*Required action*. Please repeat exactly the lines below from the one containing "unfold div_ceil. destruct" down to the one containing "- intros [H|H];", both included, and nothing else.

*Dataset excerpts*.
(* ===== verification/Slot.v ===== *)
(** * Slots and the 3SF-mini justification schedule ([crates/protocol/src/slot.rs])

    [Slot] is a [u64] newtype; the development uses its number.  [isqrt_u64] is
    the Newton iteration of the source with the loop bounded by fuel, [None] when
    it runs out; [isqrt_loop_returns] shows that 64 steps are enough for every
    64-bit input and that the value is the floor of the square root.  The
    multiplications of [is_justifiable_after] wrap at 64 bits, as the machine
    ones do, and the theorem about it holds because they never reach the bound. *)

From stdpp Require Import base numbers list gmap strings.
From Stdlib Require Import Strings.Byte ZArith Lia.
From S2P Require Import Prelude.

Abbreviation Slot := N (only parsing).

Definition slot_is_zero (s : Slot) : bool := s =? 0.

Definition advance (s : Slot) : option Slot := checked_add s 1.

(** [a * b] on [u64]. *)
Definition wrapping_mul (a b : N) : N := (a * b) mod u64_bound.

(** [u64::midpoint]: the exact average, rounded towards zero. *)
Definition midpoint (a b : N) : N := (a + b) / 2.

(** [loop { let next = midpoint(x, n / x); if next >= x { return x } x = next }]. *)
Fixpoint isqrt_loop (fuel : nat) (n x : N) : option N :=
  match fuel with
  | O => None
  | S fuel' =>
      let next := midpoint x (n / x) in
      if x <=? next then Some x else isqrt_loop fuel' n next
  end.

Definition isqrt_u64 (n : N) : N :=
  if n <? 2 then n
  else
    let bits := N.size n in
    let x := N.shiftl 1 (div_ceil bits 2) in
    default 0 (isqrt_loop 64 n x).

Definition is_justifiable_after (self finalized : Slot) : bool :=
  if self <? finalized then false
  else
    let delta := self - finalized in
    if delta <=? 5 then true
    else
      let s := isqrt_u64 delta in
      (delta =? wrapping_mul s s) || (delta =? wrapping_mul s (s + 1)).

(** ** Newton's iteration *)

Lemma newton_lower n x : 0 < x -> N.sqrt n <= midpoint x (n / x).
Proof.
  intros Hx. unfold midpoint. pose proof (N.sqrt_spec n (N.le_0_l n)) as [Hlo _].
  set (s := N.sqrt n) in *. pose proof (N.mul_succ_div_gt n x ltac:(lia)) as Hq.
  generalize dependent (n / x). intros q Hq. clearbody s. apply N.div_le_lower_bound; [done|].
  destruct (N.le_gt_cases (2 * s) (x + q)) as [|Hgt]; [done|exfalso].
  assert (Hsum : x + N.succ q <= 2 * s) by lia.
  assert (Hsq : (x + N.succ q) * (x + N.succ q) <= (2 * s) * (2 * s)) by (apply N.mul_le_mono; done).
  generalize dependent (N.succ q). intros q' Hn Hs Hsq.
  pose proof (Z.square_nonneg (Z.of_N x - Z.of_N q')). nia.
Qed.

Lemma newton_upper n x : N.sqrt n < x -> 2 * (midpoint x (n / x) - N.sqrt n) <= x - N.sqrt n.
Proof.
  intros Hx. unfold midpoint. pose proof (N.sqrt_spec n (N.le_0_l n)) as [_ Hhi].
  set (s := N.sqrt n) in *.
  assert (Hq : n / x <= s).
  { apply N.lt_succ_r. apply N.Div0.div_lt_upper_bound. nia. }
  set (q := n / x) in *. dlia.
Qed.

Lemma sqrt_positive n : 0 < n -> 0 < N.sqrt n.
Proof.
  intros H. pose proof (N.sqrt_spec n (N.le_0_l n)) as [_ Hhi].
  destruct (N.eq_0_gt_0_cases (N.sqrt n)) as [E|]; [|done]. rewrite E in Hhi. simpl in Hhi. lia.
Qed.

(** The distance to the root halves at each step, so the loop returns. *)
Lemma isqrt_loop_returns fuel n x :
  0 < N.sqrt n -> N.sqrt n <= x -> x - N.sqrt n < 2 ^ N.of_nat fuel ->
  isqrt_loop (S fuel) n x = Some (N.sqrt n).
Proof.
  intros H0. revert x. induction fuel as [|fuel IH]; intros x Hx Hd; cbn [isqrt_loop].
  - assert (x = N.sqrt n) as -> by (simpl in Hd; lia).
    by rewrite (proj2 (N.leb_le _ _)) by (apply newton_lower; lia).
  - destruct (decide (x = N.sqrt n)) as [->|Hne].
    { by rewrite (proj2 (N.leb_le _ _)) by (apply newton_lower; lia). }
    pose proof (newton_lower n x ltac:(lia)) as Hlo. pose proof (newton_upper n x ltac:(lia)) as Hup.
    rewrite (proj2 (N.leb_gt _ _)) by lia.
    apply (IH (midpoint x (n / x))); [done|].
    rewrite Nat2N.inj_succ, N.pow_succ_r' in Hd. lia.
Qed.

(** The seed is an upper bound of the root, and at most 2^32. *)
Lemma isqrt_seed n :
  2 <= n -> u64_ok n -> N.sqrt n <= N.shiftl 1 (div_ceil (N.size n) 2) <= 2 ^ 32.
Proof.
  intros H2 Hn. rewrite N.shiftl_1_l. pose proof (N.size_gt n) as Hgt.
  assert (Hs : N.size n <= 64).
  { rewrite N.size_log2 by lia. apply N.le_succ_l, N.log2_lt_pow2; [lia|]. exact Hn. }
  assert (Hd : N.size n <= 2 * div_ceil (N.size n) 2 /\ div_ceil (N.size n) 2 <= 32).
  { unfold div_ceil. destruct (N.eqb_spec (N.size n mod 2) 0); dlia. }
  set (e := div_ceil (N.size n) 2) in *. split.
  - assert (n < 2 ^ e * 2 ^ e).
    { rewrite <-N.pow_add_r. eapply N.lt_le_trans; [exact Hgt|]. apply N.pow_le_mono_r; lia. }
    by apply N.lt_le_incl, N.sqrt_lt_square.
  - apply N.pow_le_mono_r; lia.
Qed.

Lemma isqrt_u64_sqrt n : u64_ok n -> isqrt_u64 n = N.sqrt n.
Proof.
  intros Hn. unfold isqrt_u64. destruct (N.ltb_spec n 2) as [Hlt|Hge].
  - assert (n = 0 \/ n = 1) as [-> | ->] by lia; done.
  - pose proof (isqrt_seed n Hge Hn) as [Hlo Hhi].
    rewrite (isqrt_loop_returns 63); [done| |done|].
    + apply sqrt_positive. lia.
    + change (N.of_nat 63) with 63. pose proof (N.pow_lt_mono_r 2 32 63). lia.
Qed.

Lemma sqrt_u64_bound n : u64_ok n -> N.sqrt n < 2 ^ 32.
Proof. intros Hn. apply N.sqrt_lt_square. exact Hn. Qed.

(** A slot at a justifiable distance: at most 5, a square or a pronic number. *)
Definition justifiable_distance (delta : N) : Prop :=
  delta <= 5 \/ (exists k, delta = k * k) \/ (exists k, delta = k * (k + 1)).

Lemma is_justifiable_after_iff self finalized :
  u64_ok self ->
  is_justifiable_after self finalized = true
  <-> finalized <= self /\ justifiable_distance (self - finalized).
Proof.
  intros Hs. unfold is_justifiable_after, justifiable_distance.
  destruct (N.ltb_spec self finalized) as [Hlt|Hge]; [split; [done|lia]|].
  set (delta := self - finalized). assert (Hd : u64_ok delta) by (unfold u64_ok in *; lia).
  destruct (N.leb_spec delta 5) as [H5|H5]; [split; [auto|done]|].
  rewrite isqrt_u64_sqrt by done. pose proof (sqrt_u64_bound delta Hd) as Hb.
  pose proof (N.sqrt_spec delta (N.le_0_l delta)) as [Hlo Hhi]. set (s := N.sqrt delta) in *. clearbody s delta.
  unfold wrapping_mul. rewrite !N.mod_small by (unfold u64_bound; nia).
  rewrite orb_true_iff, !N.eqb_eq. split.
  - intros [H|H]; (split; [lia|]); right; [left|right]; by exists s.
  - intros [_ [H|[[k Hk]|[k Hk]]]]; [lia| |].
    + left. assert (Hks : k = s) by nia. by subst k.
    + right. assert (Hks : k = s) by nia. by subst k.
Qed.

(** The finalized slot itself, and the five after it, can always be justified. *)
Lemma is_justifiable_after_near finalized delta :
  delta <= 5 -> is_justifiable_after (finalized + delta) finalized = true.
Proof.
  intros Hd. unfold is_justifiable_after. rewrite (proj2 (N.ltb_ge _ _)) by lia.
  rewrite (proj2 (N.leb_le _ _)); [done|lia].
Qed.

(** ** Correctness *)

(** [isqrt_u64] is the floor of the square root on every 64-bit input: the
    loop leaves through its exit condition within 64 steps. *)
Theorem isqrt_u64_correct n :
  u64_ok n ->
  (2 <= n -> isqrt_loop 64 n (N.shiftl 1 (div_ceil (N.size n) 2)) = Some (N.sqrt n)) /\
  isqrt_u64 n * isqrt_u64 n <= n < (isqrt_u64 n + 1) * (isqrt_u64 n + 1).
Proof.
  intros Hn. split.
  - intros H2. pose proof (isqrt_seed n H2 Hn) as [Hlo Hhi].
    apply (isqrt_loop_returns 63); [apply sqrt_positive; lia|done|].
    change (N.of_nat 63) with 63. pose proof (N.pow_lt_mono_r 2 32 63). lia.
  - rewrite isqrt_u64_sqrt by done. rewrite N.add_1_r. apply N.sqrt_spec. lia.
Qed.

Lemma isqrt_u64_correct_witness :
  isqrt_u64 (2 ^ 64 - 1) * isqrt_u64 (2 ^ 64 - 1) <= 2 ^ 64 - 1.
Proof. apply (isqrt_u64_correct (2 ^ 64 - 1)). by vm_compute. Defined.

(** A slot is justifiable after the finalized one exactly when it is not
    before it and the distance is at most 5, a perfect square or a pronic
    number; no 64-bit multiplication wraps on the way. *)
Theorem is_justifiable_after_correct self finalized :
  u64_ok self ->
  is_justifiable_after self finalized = true
  <-> finalized <= self /\ justifiable_distance (self - finalized).
Proof. apply is_justifiable_after_iff. Qed.

Lemma is_justifiable_after_correct_witness :
  is_justifiable_after 112 100 = true.
Proof.
  apply (is_justifiable_after_correct 112 100); [by vm_compute|].
  split; [lia|]. right. right. exists 3. done.
Defined.
#[export] Instance State_HashTreeRoot : HashTreeRoot State :=
  fun self => merkleize
    [hash_tree_root (st_config self);
     u64_chunk (st_slot self);
     hash_tree_root (st_latest_block_header self);
     hash_tree_root (st_latest_justified self);
     hash_tree_root (st_latest_finalized self);
     list_hash_tree_root (st_historical_block_hashes self) HISTORICAL_ROOTS_LIMIT;
     bitlist_hash_tree_root (st_justified_slots self);
     list_hash_tree_root (st_validators self) VALIDATOR_REGISTRY_LIMIT;
     list_hash_tree_root (st_justifications_roots self) HISTORICAL_ROOTS_LIMIT;
     bitlist_hash_tree_root (st_justifications_validators self)].

End StateRoot.

(** The values the fields have in Rust. *)
#[export] Instance ProtocolConfig_SszWf : SszWf ProtocolConfig := fun c => u64_ok (genesis_time c).
Record state_wf (s : State) : Prop := {
  swf_config : ssz_wf (st_config s);
  swf_slot : u64_ok (st_slot s);
  swf_header : ssz_wf (st_latest_block_header s);
  swf_justified : ssz_wf (st_latest_justified s);
  swf_finalized : ssz_wf (st_latest_finalized s);
  swf_history : len (st_historical_block_hashes s) <= HISTORICAL_ROOTS_LIMIT;
  swf_justified_slots : bitlist_wf (st_justified_slots s);
  swf_validators : Forall ssz_wf (st_validators s);
  swf_validators_len : len (st_validators s) <= VALIDATOR_REGISTRY_LIMIT;
  swf_roots : len (st_justifications_roots s) <= HISTORICAL_ROOTS_LIMIT;
  swf_justifications : bitlist_wf (st_justifications_validators s);
}.
#[export] Instance State_SszWf : SszWf State := state_wf.

(** ** Correctness of the codec *)

Lemma bitlist_wire_spec {limit} (bl : Bitlist limit) :
  bitlist_wf bl ->
  bitlist_as_bytes (E:=TypesError) bl = Ok (bitlist_wire bl) /\ bitlist_from_bytes limit (bitlist_wire bl) = Ok bl /\
  len (bitlist_wire bl) = blist_length bl / 8 + 1.
Proof.
  intros Hwf. destruct (bitlist_decode_encode bl Hwf) as (out & He & Hd).
  unfold bitlist_wire. rewrite He. split_and!; [done|done|].
  destruct (bitlist_as_bytes_spec (E:=TypesError) bl Hwf) as (out' & He' & Hl & _). rewrite He in He'. by simplify_eq.
Qed.

Section StateCodecProofs.
Context `{EthSszLaws}.

#[export] Instance ProtocolConfig_FixedCodec : FixedCodec ProtocolConfig.
Proof.
  assert (He : forall c : ProtocolConfig, encode c = encode (genesis_time c)) by done.
  assert (Hlen : forall c : ProtocolConfig, len (encode c) = PROTOCOL_CONFIG_SSZ_LEN)
    by (intros c; by rewrite He, fc_len).
  split.
  - intros c buf. rewrite He. apply (fc_append (genesis_time c)).
  - done.
  - done.
  - intros c Hwf. start_reading (He c).
    cbn [from_ssz_bytes ProtocolConfig_Decode]. unfold ProtocolConfig_from_ssz_bytes.
    rewrite ensure_len_Ok by apply Hlen. cbn [obind]. read_field. by destruct c.
  - intros bs Hl. destruct (fc_onto (T:=N) bs) as (g & Hw & <-); [done|]. by exists (mkProtocolConfig g).
  - intros bs Hl. cbn in *. unfold ProtocolConfig_from_ssz_bytes. by rewrite ensure_len_Err.
Qed.

(** The fixed part of the encoding. *)
Definition state_fixed_bytes (s : State) : list u8 :=
  encode (st_config s) ++ encode (st_slot s) ++ encode (st_latest_block_header s)
  ++ encode (st_latest_justified s) ++ encode (st_latest_finalized s).

Fixpoint tail_offsets (offset : N) (tails : list (list u8)) : list N :=
  match tails with
  | [] => []
  | t :: tails' => offset :: tail_offsets (offset + len t) tails'
  end.

Lemma write_offsets_app tails offset buf :
  offset + len (concat tails) <= u32_max ->
  write_offsets tails offset buf = buf ++ concat (to_le_bytes 4 <$> tail_offsets offset tails).
Proof.
  revert offset buf. induction tails as [|t tails IH]; intros offset buf Hb; [by rewrite app_nil_r|].
  cbn [concat] in Hb. rewrite len_app in Hb. cbn [write_offsets tail_offsets].
  rewrite IH, write_offset_small by lia. rewrite fmap_cons. cbn [concat]. by rewrite <-app_assoc.
Qed.

Lemma fold_app_concat (tails : list (list u8)) buf : fold_left (fun b t => b ++ t) tails buf = buf ++ concat tails.
Proof.
  revert buf. induction tails as [|t tails IH]; intros buf; simpl; [by rewrite app_nil_r|].
  by rewrite IH, <-app_assoc.
Qed.

Lemma len_concat_sum (tails : list (list u8)) : len (concat tails) = fold_right N.add 0 (len <$> tails).
Proof. induction tails as [|t tails IH]; csimpl; [done|]. by rewrite len_app, IH. Qed.

(** The tails stay far below the 4 GiB an offset can address. *)
Lemma state_tails_fit s : state_wf s -> STATE_FIXED_PART_LEN + len (concat (variable_tail_payloads s)) <= u32_max.
Proof.
  intros Hwf. rewrite len_concat_sum. unfold variable_tail_payloads. csimpl.
  unfold encode_bytes32_list. rewrite !encode_byte_vector_list_concat, encode_fixed_element_list_concat.
  cbn [app]. rewrite !len_concat_as_slice, len_concat_encode.
  destruct Hwf as [_ _ _ _ _ Hh Hj _ Hv Hr Hjv].
  destruct (bitlist_wire_spec _ Hj) as (_ & _ & ->), (bitlist_wire_spec _ Hjv) as (_ & _ & ->).
  apply wf_limit in Hj, Hjv. change HISTORICAL_ROOTS_LIMIT with 262144 in *.
  change JUSTIFICATIONS_VALIDATORS_LIMIT with 1073741824 in *. change VALIDATOR_REGISTRY_LIMIT with 4096 in *.
  change (ssz_fixed_len Validator) with 60. change STATE_FIXED_PART_LEN with 228. unfold u32_max. dlia.
Qed.
Lemma tally_sound_step seen w att w' :
  state_inv s -> work_inv s w -> tally_sound seen w -> attestation_step s w att = Ok w' ->
  tally_sound (seen ++ [att]) w'.
Proof.
  intros Hs Hw Hts Hstep.
  assert (Hsub : seen ⊆ seen ++ [att]) by set_solver.
  assert (Hrow : forall r votes v,
    <[cp_root (ad_target (att_data att)) := recorded_votes s w att]> (j_table (w_justifications w)) !! r = Some votes ->
    votes !! v = Some true -> voted_for (seen ++ [att]) r v).
  { intros r votes v Hr Hv. apply lookup_insert_Some in Hr as [[<- <-]|[_ Hr]].
    - by apply (recorded_votes_sound seen w).
    - eapply voted_for_mono; [exact Hsub|]. by eapply ts_votes. }
  assert (Hold : forall t, bits (w_justified_slots w) !! t = Some true ->
    bits (st_justified_slots s) !! t = Some true \/ supermajority (seen ++ [att]) t).
  { intros t Ht. destruct (ts_slots _ _ Hts t Ht) as [|Hsm]; [by left|right]. by eapply supermajority_mono. }
  destruct (attestation_step_cases s w att Hs Hw) as [[e He]|[He|[Hacc [[_ He]|(Hmaj & bl & _ & Hb & He)]]]];
    rewrite He in Hstep; simplify_eq.
  - split; [|done]. intros r votes v Hr Hv. eapply voted_for_mono; [exact Hsub|]. by eapply ts_votes.
  - by split.
  - split.
    + simpl. intros r votes v Hr Hv. apply lookup_delete_Some in Hr as [_ Hr]. by eapply Hrow.
    + simpl. intros t Ht. rewrite Hb in Ht.
      destruct (decide (N.to_nat (cp_slot (ad_target (att_data att))) = t)) as [<-|Hne].
      * right. exists (cp_root (ad_target (att_data att))), (recorded_votes s w att).
        split_and!; [apply Hacc|by apply recorded_votes_length|done|].
        intros v Hv. by apply (recorded_votes_sound seen w).
      * rewrite list_lookup_insert_ne in Ht by done. by apply Hold.
Qed.

Lemma tally_sound_loop seen atts w w' :
  state_inv s -> work_inv s w -> tally_sound seen w -> ofold (attestation_step s) atts w = Ok w' ->
  tally_sound (seen ++ atts) w'.
Proof.
  intros Hs. revert seen w. induction atts as [|att atts IH]; intros seen w Hw Hts Hf; cbn [ofold] in Hf.
  - simplify_eq. by rewrite app_nil_r.
  - inv_ok. change (att :: atts) with ([att] ++ atts). rewrite app_assoc. apply (IH _ a); [|by eapply tally_sound_step|done].
    by eapply attestation_step_inv.
Qed.

End Supermajority.

(** ** Correctness *)

Section StfTheorems.
Context {sha : Sha256}.

(** [process_slots] moves the state to the target slot and nowhere else: a
    target in the future is reached, the header caches the root of the state
    it was applied to when it had none, and nothing else changes; any other
    target is refused with the state untouched. *)
Theorem process_slots_spec s target :
  u64_ok target -> hash_tree_root s <> bv_zero 32 ->
  if st_slot s <? target
  then process_slots target s
       = (Ok tt, set_slot target
            (if bool_decide (bh_state_root (st_latest_block_header s) = bv_zero 32)
             then set_header (set_header_state_root (hash_tree_root s) (st_latest_block_header s)) s else s))
  else process_slots target s = (Err (TargetSlotNotInFuture (st_slot s) target), s).
Proof.
  intros Ht Hr. destruct (process_slots_cases s target Ht Hr) as [Hf Hp].
  destruct (N.ltb_spec (st_slot s) target); [by apply Hf|by apply Hp].
Qed.

(** [process_block_header] accepts exactly the valid headers, and an error
    leaves the state as it was. On success the parent root and one zero root
    per skipped slot are appended to the history, the justified bits grow by
    the same number, the header is the block's with its state root blank, and
    the invariant holds again. *)
Theorem process_block_header_spec s block :
  state_inv s -> ssz_wf block ->
  (header_valid s block ->
     exists bl, process_block_header block s = (Ok tt, header_post s block bl) /\
       bits bl = bits (st_justified_slots s) ++ slot_is_zero (bh_slot (st_latest_block_header s))
                 :: replicate (N.to_nat (b_slot block - bh_slot (st_latest_block_header s) - 1)) false /\
       state_inv (header_post s block bl)) /\
  (~ header_valid s block -> exists e, process_block_header block s = (Err e, s)).
Proof.
  intros Hs Hb. split.
  - intros Hv. destruct (process_block_header_Ok s block Hs Hv) as (bl & He & Hwf & Hbits).
    exists bl. split_and!; [done|done|]. by apply header_post_inv.
  - by apply process_block_header_Err.
Qed.
(* ===== verification/StoreInv.v ===== *)
(** * The invariant of the fork-choice store

    Every operation of [Store] keeps the block tree connected to its anchor with
    slots growing away from it, a valid post-state for every block, and head,
    safe target and justified checkpoint among the tracked blocks.  Hence the
    clock hooks never fail, and the head and safe target are the LMD-GHOST ones. *)

From stdpp Require Import base numbers list gmap strings sorting.
From Stdlib Require Import Strings.Byte ZArith Lia.
From S2P Require Import Prelude Config Types Bitfields Merkle Codec Slot Containers State Stf Justif StfInv Ancestry Ghost Store.

Definition vote_head_root (sv : SignedAttestation) : Bytes32 := cp_root (ad_head (att_data (sa_message sv))).

(** The votes of a pool: keyed by their validator, who is registered, for a
    tracked head. *)
Definition pool_ok (vs : list Validator) (blocks : BlockMap) (pool : VotePool) : Prop :=
  forall v sv, pool !! v = Some sv ->
    att_validator_id (sa_message sv) = v /\ v < len vs /\ is_Some (blocks !! vote_head_root sv) /\ ssz_wf sv.

(** The post-state of a block at [slot]. *)
Record post_state_of (vs : list Validator) (slot : Slot) (st : State) : Prop := {
  ps_inv : state_inv st;
  ps_slot : st_slot st = slot;
  ps_header : bh_slot (st_latest_block_header st) = slot;
  ps_validators : st_validators st = vs;
}.
(* ===== verification/Production.v ===== *)
(** * Local block and attestation production

    Models [crates/forkchoice/src/production.rs].  The [loop] of
    [converge_attestations] runs on fuel [S (size latest_known_votes)]: every
    iteration but the last adds a vote of the pool that was not included, so the
    fuel is never used up ([converge_loop_cases] in [ProductionInv]). *)

From stdpp Require Import base numbers list gmap strings sorting.
From Stdlib Require Import Strings.Byte ZArith Lia.
From S2P Require Import Prelude Config Types Merkle Codec Slot Containers State Stf Ancestry Ghost Store.

Record ProducedBlock := mkProducedBlock {
  pb_block : Block;
  pb_root : Bytes32;
  pb_parent_root : Bytes32;
  pb_post_state : State;
  pb_post_state_root : Bytes32;
}.

Record ProducedVote := mkProducedVote {
  pv_vote : AttestationData;
  pv_head_root : Bytes32;
  pv_target : Checkpoint;
  pv_source : Checkpoint;
  pv_safe_target : Bytes32;
}.

Definition body_from (votes : list SignedAttestation) : BlockBody := mkBlockBody (sa_message <$> votes).

Section Production.
Context {sha : Sha256} {o : HashOrder}.

(** [process_slots] and its callers on an owned state: the value after an [Ok],
    the error after an [Err]. *)
Definition run_stf (c : STM unit) (state : State) : Outcome ForkchoiceError State :=
  match c state with
  | (Ok _, state') => Ok state'
  | (Err e, _) => Err (FcStateTransition e)
  | (Panic, _) => Panic
  | (Diverge, _) => Diverge
  end.

Definition advance_state_to_slot (state : State) (target : Slot) : Outcome ForkchoiceError State :=
  match st_slot state ?= target with
  | Eq => Ok state
  | Lt => run_stf (process_slots target) state
  | Gt => Err (StateSlotAheadOfTarget (st_slot state) target)
  end.

Definition build_candidate_block (head_root : Bytes32) (slot : Slot) (validator : ValidatorIndex)
    (head_state : State) (votes : list SignedAttestation) : Outcome ForkchoiceError (Block * State) :=
  let candidate := mkBlock slot validator head_root (bv_zero 32) (body_from votes) in
  let? next := advance_state_to_slot head_state slot in
  let? next := run_stf (process_block_header candidate) next in
  let? next := run_stf (process_attestations (bb_attestations (b_body candidate))) next in
  Ok (candidate, next).

Definition collect_includable_votes (self : Store) (post_state : State) (already_included : list SignedAttestation)
    : list SignedAttestation :=
  let cap := saturating_sub MAX_ATTESTATIONS (len already_included) in
  if cap =? 0 then []
  else take (N.to_nat cap)
    (filter (fun sv => sv ∉ already_included)
      (filter (fun sv => ad_source (att_data (sa_message sv)) = st_latest_justified post_state)
        (filter (fun sv => has_block self (cp_root (ad_target (att_data (sa_message sv)))) = true)
          (hash_iter (s_latest_known_votes self)).*2))).

Fixpoint converge_loop (fuel : nat) (self : Store) (head_root : Bytes32) (slot : Slot) (validator : ValidatorIndex)
    (head_state : State) (attestations : list SignedAttestation)
    : Outcome ForkchoiceError (list SignedAttestation * State) :=
  match fuel with
  | O => Diverge
  | S fuel =>
      let? (_, post_state) := build_candidate_block head_root slot validator head_state attestations in
      match collect_includable_votes self post_state attestations with
      | [] => Ok (attestations, post_state)
      | additions => converge_loop fuel self head_root slot validator head_state (attestations ++ additions)
      end
  end.

Definition converge_attestations (self : Store) (head_root : Bytes32) (slot : Slot) (validator : ValidatorIndex)
    (head_state : State) : Outcome ForkchoiceError (list SignedAttestation * State) :=
  converge_loop (S (size (s_latest_known_votes self))) self head_root slot validator head_state [].

Definition finalize_produced_block (head_root : Bytes32) (slot : Slot) (validator : ValidatorIndex)
    (attestations : list SignedAttestation) (post_state : State) : FCM ProducedBlock :=
  let post_state_root := hash_tree_root post_state in
  let block := mkBlock slot validator head_root post_state_root (body_from attestations) in
  let root := hash_tree_root block in
  let! _ := track_block block post_state in
  let! _ := accept_new_votes in
  mret (mkProducedBlock block root head_root post_state post_state_root).

Definition produce_block (slot : Slot) (validator : ValidatorIndex) : FCM ProducedBlock :=
  let! head_root := get_proposal_head in
  let! self := mget in
  let! head_state := mlift (ok_or (s_states self !! head_root) (HeadStateNotFound head_root)) in
  let! authorized := mlift (omap_err (fun '(context, reason) => FcProtocol context reason)
                              (is_proposer validator slot (num_validators head_state))) in
  if negb authorized then mthrow (UnauthorizedProposer validator slot)
  else
    let! (attestations, post_state) := mlift (converge_attestations self head_root slot validator head_state) in
    finalize_produced_block head_root slot validator attestations post_state.

Definition produce_attestation_vote (slot : Slot) : FCM ProducedVote :=
  let! head_root := get_proposal_head in
  let! self := mget in
  let! head_block := mlift (ok_or (s_blocks self !! head_root) (UnknownHeadBlock head_root)) in
  let! target := mlift (get_vote_target self) in
  let source := s_latest_justified self in
  let vote := mkAttestationData slot (mkCheckpoint head_root (b_slot head_block)) target source in
  mret (mkProducedVote vote head_root target source (s_safe_target self)).

End Production.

*Solution for this problem*.
  { unfold div_ceil. destruct (N.eqb_spec (N.size n mod 2) 0); dlia. }
  set (e := div_ceil (N.size n) 2) in *. split.
  - assert (n < 2 ^ e * 2 ^ e).
    { rewrite <-N.pow_add_r. eapply N.lt_le_trans; [exact Hgt|]. apply N.pow_le_mono_r; lia. }
    by apply N.lt_le_incl, N.sqrt_lt_square.
  - apply N.pow_le_mono_r; lia.
Qed.

Lemma isqrt_u64_sqrt n : u64_ok n -> isqrt_u64 n = N.sqrt n.
Proof.
  intros Hn. unfold isqrt_u64. destruct (N.ltb_spec n 2) as [Hlt|Hge].
  - assert (n = 0 \/ n = 1) as [-> | ->] by lia; done.
  - pose proof (isqrt_seed n Hge Hn) as [Hlo Hhi].
    rewrite (isqrt_loop_returns 63); [done| |done|].
    + apply sqrt_positive. lia.
    + change (N.of_nat 63) with 63. pose proof (N.pow_lt_mono_r 2 32 63). lia.
Qed.

Lemma sqrt_u64_bound n : u64_ok n -> N.sqrt n < 2 ^ 32.
Proof. intros Hn. apply N.sqrt_lt_square. exact Hn. Qed.

(** A slot at a justifiable distance: at most 5, a square or a pronic number. *)
Definition justifiable_distance (delta : N) : Prop :=
  delta <= 5 \/ (exists k, delta = k * k) \/ (exists k, delta = k * (k + 1)).

Lemma is_justifiable_after_iff self finalized :
  u64_ok self ->
  is_justifiable_after self finalized = true
  <-> finalized <= self /\ justifiable_distance (self - finalized).
Proof.
  intros Hs. unfold is_justifiable_after, justifiable_distance.
  destruct (N.ltb_spec self finalized) as [Hlt|Hge]; [split; [done|lia]|].
  set (delta := self - finalized). assert (Hd : u64_ok delta) by (unfold u64_ok in *; lia).
  destruct (N.leb_spec delta 5) as [H5|H5]; [split; [auto|done]|].
  rewrite isqrt_u64_sqrt by done. pose proof (sqrt_u64_bound delta Hd) as Hb.
  pose proof (N.sqrt_spec delta (N.le_0_l delta)) as [Hlo Hhi]. set (s := N.sqrt delta) in *. clearbody s delta.
  unfold wrapping_mul. rewrite !N.mod_small by (unfold u64_bound; nia).
  rewrite orb_true_iff, !N.eqb_eq. split.
  - intros [H|H]; (split; [lia|]); right; [left|right]; by exists s.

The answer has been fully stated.